B. Pursuant to Section 6.5
of the Agreement, Borrower agreed, among other things, that as of
the last day of each fiscal quarter, commencing with the fiscal
quarter ended June 30, 2004, Borrower and its Subsidiaries
would achieve Tangible Net Worth that increased from the minimum
Tangible Net Worth required under the Agreement as of the last day
of the prior fiscal quarter by an amount not less than seventy-five
percent (75%) of the positive Net Profit After Taxes of Borrower
and its Subsidiaries for such prior fiscal quarter. Borrower and
its Subsidiaries failed to achieve Tangible Net Worth of not less
than Forty-Eight Million Six Hundred Eighty-Two Thousand Dollars
($48,682,000) for the fiscal quarter ended March 31, 2007,
which failure constituted an Event of Default under
Section 8.1(c) of the Agreement.
C. Pursuant to
Section 6.6(a) of the Agreement, Borrower agreed that Borrower
and its Subsidiaries would achieve EBITDA of not less than Three
Million Dollars ($3,000,000) for each fiscal quarter of each fiscal
year. Borrower and its Subsidiaries failed to achieve EBITDA of not
less than Three Million Dollars ($3,000,000) for the fiscal quarter
ended March 31, 2007, which failure constituted an Event of
Default under Section 8.1(c) of the Agreement.
D. Pursuant to
Section 6.6(b) of the Agreement, Borrower agreed that Borrower
and its Subsidiaries would achieve EBITDA, as of the last day of
each fiscal quarter for the four (4) consecutive fiscal quarters
ended on such date, of not less than Thirteen Million Dollars
($13,000,000). Borrower and its Subsidiaries failed to achieve
EBITDA, as of the last day of the fiscal quarter (and fiscal year)

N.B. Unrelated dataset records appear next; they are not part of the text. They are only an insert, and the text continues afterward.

(* ===== verification/ForasyncRun.v ===== *)
(** * Parallel loops as tasks of the runtime

    What [Forasync] and [ForasyncCpp] say a loop spawns and calls, as code of
    [Runtime]: [hclib_forasync] of [src/src/hclib.c] and the templates of
    [src/inc/hclib-forasync.h] on the workers, deques and stacks of the machine.  The
    user's function is code of the program's own that the runtime calls, a [Call] on its
    address with the argument and the index.  In all the functions of the two files the
    spawns come before the calls. *)

From S2P Require Import Prelude Deque Locality LocalityRun Pool Runtime RuntimeHeap RuntimeStack RuntimeStep RuntimeSafe RuntimeScopes RuntimeMoves RuntimeOwner RuntimeCalls RuntimeBlocking RuntimeSpawns CppAsync Comm Forasync ForasyncCpp.
From stdpp Require Import options.

(** ** Loops as code *)

Section loops.
Context {T : Type} (run : T → res (effect_of T)) (spawn_one : T → code → code → code) (fct arg : Z).

(** The loops of the runners.

    src/src/hclib.c:117-119 (forasync1D_runner) *)
Fixpoint calls_code (idxs : list (list Z)) (k : code) : code :=
  match idxs with
  | [] => k
  | idx :: idxs => Call fct (arg :: idx) (λ _, calls_code idxs k)
  end.

Fixpoint spawns_code (body : T → code) (ts : list T) (k : code) : code :=
  match ts with
  | [] => k
  | t :: ts => spawn_one t (body t) (spawns_code body ts k)
  end.

Definition effect_code (body : T → code) (e : effect_of T) (k : code) : code :=
  spawns_code body e.1 (calls_code e.2 k).

(** The function of a task; a task that is split is at most [fuel] levels above those
    that are not. *)
Fixpoint task_code (fuel : nat) (t : T) : code :=
  match fuel with
  | O => Abort OutOfFuel
  | S fuel =>
      match run t with Ok e => effect_code (task_code fuel) e (Return NULL) | Err f => Abort f end
  end.
End loops.

(** A C task.

    src/src/hclib.c:186-186 (forasync1D_recursive) *)
Definition spawn_forasync (t : forasync_task) (body k : code) : code := Async body [] None k.

(** The tasks of a loop weigh less than it, and each at least 1 ([Forasync]), so the
    weight bounds how deep they go.

    src/src/hclib.c:452-464 (hclib_forasync) *)
Definition forasync_code (nworkers : Z) (forasync_fct argv dim : Z) (domain : list hclib_loop_domain_t)
    (mode : Z) (k : code) : code :=
  match hclib_forasync nworkers dim domain mode with
  | Ok e =>
      effect_code spawn_forasync forasync_fct argv
        (task_code run_task spawn_forasync forasync_fct argv (Z.to_nat (total_weight e.1))) e k
  | Err f => Abort f
  end.

(** src/src/hclib.c:466-474 (hclib_forasync_future) *)
Definition hclib_forasync_future (nworkers : Z) (forasync_fct argv dim : Z)
    (domain : list hclib_loop_domain_t) (mode : Z) (k : Z → code) : code :=
  Start_finish (forasync_code nworkers forasync_fct argv dim domain mode (End_finish_nonblocking k)).

(** A chunk of the C++ templates, spawned with its attributes.

    src/inc/hclib-async.h:151-159 (async_await_at_helper) *)
Definition spawn_lambda (a : async_call) (body k : code) : code :=
  Cpp_async body (a_futures a) (a_locale a) (a_nb a) k.

(** The call operator of the lambda, on the lambda.

    src/inc/hclib-forasync.h:519-530 (forasync1D) *)
Definition cpp_forasync_code (dists : list loop_dist_func) (lambda this : Z)
    (domain : list hclib_loop_domain_t) (mode future dist_func_id : Z) (nb : bool) (k : code) : code :=
  match forasync_cpp dists domain mode future dist_func_id nb with
  | Ok e =>
      effect_code spawn_lambda lambda this
        (task_code (run_async future nb) spawn_lambda lambda this
           (Z.to_nat (total_weight (a_task <$> e.1)))) e k
  | Err f => Abort f
  end.

(** With [force_seq] the caller runs the loop.

    src/inc/hclib-forasync.h:511-517 (forasync1D_seq) *)
Definition forasync1D_seq_code (lambda this : Z) (loop0 : hclib_loop_domain_t) (k : code) : code :=
  match forasync1D_seq loop0 with Ok e => calls_code lambda this e.2 k | Err f => Abort f end.

(** [End_finish_nonblocking] allocates the promise when the loop has been spawned.

    src/inc/hclib-forasync.h:597-615 (forasync1D_future) *)
Definition forasync1D_future (dists : list loop_dist_func) (lambda this : Z) (loop0 : hclib_loop_domain_t)
    (force_seq : bool) (mode future dist_func_id : Z) (k : Z → code) : code :=
  if force_seq then
    Promise_create (λ event, forasync1D_seq_code lambda this loop0 (Promise_put event NULL (k event)))
  else
    Start_finish (cpp_forasync_code dists lambda this [loop0] mode future dist_func_id false
      (End_finish_nonblocking k)).

(** src/inc/hclib-forasync.h:617-635 (forasync1D_nb_future) *)
Definition forasync1D_nb_future (dists : list loop_dist_func) (lambda this : Z) (loop0 : hclib_loop_domain_t)
    (force_seq : bool) (mode future dist_func_id : Z) (k : Z → code) : code :=
  if force_seq then
    Promise_create (λ event, forasync1D_seq_code lambda this loop0 (Promise_put event NULL (k event)))
  else
    Start_finish (cpp_forasync_code dists lambda this [loop0] mode future dist_func_id true
      (End_finish_nonblocking k)).

(** ** Lemmas: each index is owed *)

Section owed.
Context {T : Type} (run : T → res (effect_of T)) (spawn_one : T → code → code → code) (fct arg : Z).
#[local] Set Default Proof Using "All".
Hypothesis spawn_spawns : ∀ t c k, spawns (spawn_one t c k) c ∧ next (spawn_one t c k) k.

(** The index is among the calls of the effect or of a task that it spawns, and so
    on. *)
Inductive reaches (idx : list Z) : nat → effect_of T → Prop :=
  | reaches_call fuel e : idx ∈ e.2 → reaches idx fuel e
  | reaches_task fuel e t e' : t ∈ e.1 → run t = Ok e' → reaches idx fuel e' → reaches idx (S fuel) e.

Lemma owes_calls idx idxs k : idx ∈ idxs → owes (fct, arg :: idx) (calls_code fct arg idxs k).
Proof.
  induction idxs as [|idx' idxs IH]; [by intros ?%elem_of_nil|]. rewrite elem_of_cons. cbn.
  intros [->|H]; [apply (owes_call (fct, arg :: idx'))|by apply owes_later; auto].
Qed.

Lemma owes_spawned e body ts t k : t ∈ ts → owes e (body t) → owes e (spawns_code spawn_one body ts k).
Proof.
  intros Ht Ho. induction ts as [|t' ts IH]; [by apply elem_of_nil in Ht|].
  apply elem_of_cons in Ht as [<-|Ht]; cbn.
  - eapply owes_task; [apply spawn_spawns|done].
  - eapply owes_rest; [apply spawn_spawns..|by apply IH].
Qed.

Lemma owes_behind e body ts k : owes e k → owes e (spawns_code spawn_one body ts k).
Proof.
  intros Ho. induction ts as [|t ts IH]; cbn; [done|]. eapply owes_rest; [apply spawn_spawns..|done].
Qed.

Lemma reaches_owes idx fuel e k :
  reaches idx fuel e →
  owes (fct, arg :: idx) (effect_code spawn_one fct arg (task_code run spawn_one fct arg fuel) e k).
Proof.
  intros H. revert k. induction H as [fuel e H|fuel e t e' Ht Hr _ IH]; intros k; unfold effect_code.
  - by apply owes_behind, owes_calls.
  - eapply owes_spawned; [done|]. cbn. rewrite Hr. apply IH.
Qed.

Lemma effect_leads body e k : leads k (effect_code spawn_one fct arg body e k).
Proof.
  unfold effect_code. induction (e.1) as [|t ts IH]; cbn.
  - induction (e.2) as [|idx idxs IH]; cbn; [apply leads_end|by apply leads_call].
  - eapply leads_spawn; [apply spawn_spawns..|done].
Qed.
End owed.

Lemma spawn_forasync_spawns t c k : spawns (spawn_forasync t c k) c ∧ next (spawn_forasync t c k) k.
Proof. split; [left; by do 3 eexists|constructor]. Qed.

Lemma spawn_lambda_spawns a c k : spawns (spawn_lambda a c k) c ∧ next (spawn_lambda a c k) k.
Proof. split; [right; right; by do 4 eexists|constructor]. Qed.

Lemma weight_of t ts : t ∈ ts → task_weight t <= total_weight ts.
Proof.
  induction ts as [|t' ts IH]; [by intros ?%elem_of_nil|]. cbn. fold (total_weight ts).
  intros [<-|Ht]%elem_of_cons.
  - pose proof (total_weight_nonneg ts). lia.
  - pose proof (weight_pos t'). specialize (IH Ht). lia.
Qed.

Lemma sched_reaches fuel e sp idx :
  sched_inv e sp → idx ∈ sp → total_weight e.1 <= Z.of_nat fuel → reaches run_task idx fuel e.
Proof.
  revert e sp. induction fuel as [|fuel IH]; intros e sp [Hok Hsp] Hin Hw; rewrite <- Hsp in Hin;
    apply elem_of_app in Hin as [Hin|(t & Hin & Ht)%list_elem_of_bind]; try by apply reaches_call.
  - pose proof (weight_of _ _ Ht). pose proof (weight_pos t). lia.
  - rewrite Forall_forall in Hok. destruct (run_task_ok t (Hok t Ht)) as (e' & Hr & Hok' & Hw' & Hsp').
    eapply reaches_task; [done|exact Hr|]. apply (IH e' (task_space t)); [by split|done|].
    pose proof (weight_of _ _ Ht). lia.
Qed.

(** The chunks of the C++ loop reach what the C tasks reach. *)
Lemma sim_reaches future nb fuel e idx :
  Forall (like future nb) e.1 → reaches run_task idx fuel (erase e) → reaches (run_async future nb) idx fuel e.
Proof.
  revert e. induction fuel as [|fuel IH]; intros e He H; inversion H as [? ? Hin|? ? t e' Ht Hr H']; subst;
    try by apply reaches_call.
  cbn in Ht. apply list_elem_of_fmap in Ht as (a & -> & Ha). rewrite Forall_forall in He.
  pose proof (sim_run future nb a (He a Ha)) as Hs. rewrite Hr in Hs. unfold sim in Hs.
  destruct (run_async future nb a) as [e2|] eqn:E; [|done]. destruct Hs as [-> He2].
  eapply reaches_task; [exact Ha|exact E|]. by apply IH.
Qed.

(** ** Properties *)

(** A loop over [domain], of C or C++, called as the loop needs it. *)
Inductive loop_call (nworkers fct arg : Z) (domain : list hclib_loop_domain_t) : (code → code) → Prop :=
  | c_loop mode : workers_ok nworkers → Forall (loop_arg nworkers) domain → mode_arg nworkers domain mode →
      loop_call nworkers fct arg domain
        (forasync_code nworkers fct arg (Z.of_nat (length domain)) domain mode)
  | cpp_loop dists mode future dist_func_id nb :
      Forall loop_ok domain → cpp_arg dists domain mode dist_func_id nb →
      loop_call nworkers fct arg domain (cpp_forasync_code dists fct arg domain mode future dist_func_id nb).

Lemma loop_owes nworkers fct arg domain loop idx k :
  dim_ok domain → loop_call nworkers fct arg domain loop → idx ∈ domain_space domain →
  owes (fct, arg :: idx) (loop k) ∧ leads k (loop k).
Proof.
  intros Hdim [mode Hw Hd Hm|dists mode future dist_func_id nb Hok Harg] Hidx.
  - destruct (forasync_inv _ _ _ Hw Hdim Hd Hm) as (e & E & Hi). unfold forasync_code. rewrite E.
    split; [|apply (effect_leads run_task); apply spawn_forasync_spawns].
    apply reaches_owes; [apply spawn_forasync_spawns|]. eapply sched_reaches; [done..|].
    pose proof (total_weight_nonneg e.1). lia.
  - destruct (cpp_inv _ _ _ _ _ Hdim Hok Harg) as (e' & E & Hi).
    pose proof (sim_cpp _ _ _ future _ _ Hdim Harg) as Hs. rewrite E in Hs. unfold cpp_forasync_code, sim in *.
    destruct (forasync_cpp _ _ _ _ _ _) as [e|]; [|done]. destruct Hs as [-> Hl].
    split; [|apply (effect_leads (run_async future nb)); apply spawn_lambda_spawns].
    apply reaches_owes; [apply spawn_lambda_spawns|]. apply sim_reaches; [done|].
    eapply sched_reaches; [done..|]. change (erase e).1 with (a_task <$> e.1).
    pose proof (total_weight_nonneg (a_task <$> e.1)). lia.
Qed.

Section runs.
Context {S : Type} `{!TaskPool S} {EX : Externs}.
#[local] Set Default Proof Using "Type*".

(** C12: a finish scope around a parallel loop.  When a worker that called a loop of C
    or C++ in a finish scope is behind the scope, the user's function has been called
    on every index of the loop nest since, whichever workers ran the chunks, in
    whatever order, and whatever else they did meanwhile.  The loop is called as
    [loop_call] says, with one to three dimensions.  In recursive mode the strides
    are 1.  In flat mode each tile is a multiple of its stride and, in one dimension,
    the lower bound is a multiple of the tile and the upper bound is not negative.
    In C there are fewer than 2^30 workers, the bounds are within 2^29 of 0, and a
    tile is at least 1 or the default (-1) on a range that is not empty; in C++ the
    bounds are within 2^30 of 0, the tiles are given and at least 1, a recursive loop
    is blocking and has the default distribution function, and a flat one has a
    distribution function that is registered.  Strides and tiles are at most 2^30.
    The run ends no scope with [hclib_end_finish_nonblocking] ([only_blocking]) and
    allocates fewer than 2^30 objects. *)
Theorem forasync_finish_waits (p : S) n main locale s0 s2 fct arg domain loop k idx :
  dim_ok domain → loop_call (Z.of_nat n) fct arg domain loop →
  run_between p n main locale s0 s2 (finish loop k) k → idx ∈ domain_space domain →
  (fct, arg :: idx) ∈ skipn (length (calls s0)) (calls s2).
Proof.
  intros Hdim Hloop [Hp Ht (sch0 & sch & w & ws & x & y & H0 & H & Hb & Hws & Hx & Hc & Hy & Hd & Hf) Hbrk] Hidx.
  destruct (loop_owes _ _ _ _ _ idx (End_finish k) Hdim Hloop Hidx) as [Ho Hl].
  eapply in_order_elem. by eapply (scope_calls p n main locale sch0 s0 w ws x (loop (End_finish k)) k sch s2 y).
Qed.
End runs.

(** *** Concrete loops *)

(** Three chunks on two workers; worker 1 steals. *)
Definition triple : list hclib_loop_domain_t := [mkLoop 0 3 1 1].
Definition triple_loop : code → code := forasync_code 2 70 5 1 triple FORASYNC_MODE_RECURSIVE.
Definition triple_main : code := finish triple_loop (Return NULL).
Definition triple_steps : list Z := replicate 2 0 ++ replicate 5 1 ++ replicate 6 0 ++ replicate 12 1 ++ replicate 6 0.
Definition triple_frames : list frame := [F_execute 4 3; F_find; F_help 0 3 0 (Return NULL); F_finalize].

Lemma forasync_finish_waits_witness :
  calls (first_part triple_main (replicate 6 0)) = [] ∧
  (70, [5; 1]) ∈ skipn 0 (calls (second_part triple_main (replicate 6 0) triple_steps)).
Proof.
  split; [by vm_compute|].
  apply (forasync_finish_waits (small_pool 2) 2 triple_main None (first_part triple_main (replicate 6 0))
    (second_part triple_main (replicate 6 0) triple_steps) 70 5 triple triple_loop (Return NULL) [1]).
  - split; cbn; lia.
  - apply (c_loop 2 70 5 triple FORASYNC_MODE_RECURSIVE).
    + split; lia.
    + apply Forall_singleton. unfold loop_arg. cbn. lia.
    + left. split; [done|by repeat constructor].
  - apply (run_between_parts triple_main (replicate 6 0) triple_steps 0 (mkWs 3 4 1)
      (mkCtx (Run triple_main) triple_frames 0) (mkCtx (Run (Return NULL)) triple_frames 0)); by vm_compute.
  - right. by left.
Defined.

(** The versions with a future, on a program that waits for it: when it has ended,
    every index has been visited. *)
Definition future_main : code :=
  hclib_forasync_future 2 70 5 1 triple FORASYNC_MODE_RECURSIVE (λ future, Future_wait future Return).
Definition chunks_main : code :=
  forasync1D_nb_future [one_place] 70 5 (mkLoop 0 4 1 2) false FORASYNC_MODE_FLAT NULL 0
    (λ future, Future_wait future Return).
Definition in_turn_main : code :=
  forasync1D_future [one_place] 70 5 (mkLoop 0 3 1 2) true FORASYNC_MODE_FLAT NULL 0 (λ future, Future_get future Return).

Definition when_ended (steps : nat) (main : code) : list extern_call * option control :=
  let s := state_after (replicate steps 0) (launch (small_pool 2) 2 main None) in (calls s, current_ctl 0 s).

Example loop_futures_waited :
  when_ended 40 future_main = ([(70, [5; 0]); (70, [5; 1]); (70, [5; 2])], Some Exited) ∧
  when_ended 37 chunks_main = ([(70, [5; 2]); (70, [5; 3]); (70, [5; 0]); (70, [5; 1])], Some Exited) ∧
  when_ended 19 in_turn_main = ([(70, [5; 0]); (70, [5; 1]); (70, [5; 2])], Some Exited).
Proof. by vm_compute. Qed.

ended March 31, 2007, for the four (4) consecutive fiscal
quarters ended on such date, of not less than Thirteen Million
Dollars ($13,000,000), which failure constituted an Event of
Default under Section 8.1(c) of the Agreement.
E. Pursuant to Section 6.8
of the Agreement, Borrower agreed that Borrower and its
Subsidiaries would maintain a ratio of Current Assets to Current
Liabilities of not less than 1.20 to 1.00 as of the close of each
fiscal quarter, commencing with the fiscal quarter ended September
30, 2006. Borrower and its Subsidiaries failed to maintain a ratio
of Current Assets to Current Liabilities of not less than 1.20 to
1.00 as of the close of the fiscal quarter (and fiscal year) ended
March 31, 2007, which failure constituted an Event of Default
under Section 8.1(c) of the Agreement.
F. Pursuant to
Section 6.19(c) of the Agreement, Borrower agreed that
Borrower and its Subsidiaries would maintain a Leverage Ratio as of
the last day of the fiscal quarter ended March 31, 2007 of not
greater than 2.25 to 1.00. Borrower and its Subsidiaries failed to
maintain a Leverage Ratio as of the last day of the fiscal quarter
ended March 31, 2007 of not greater than 2.25 to 1.00, which
failure constituted an Event of Default under Section 8.1(c)
of the Agreement.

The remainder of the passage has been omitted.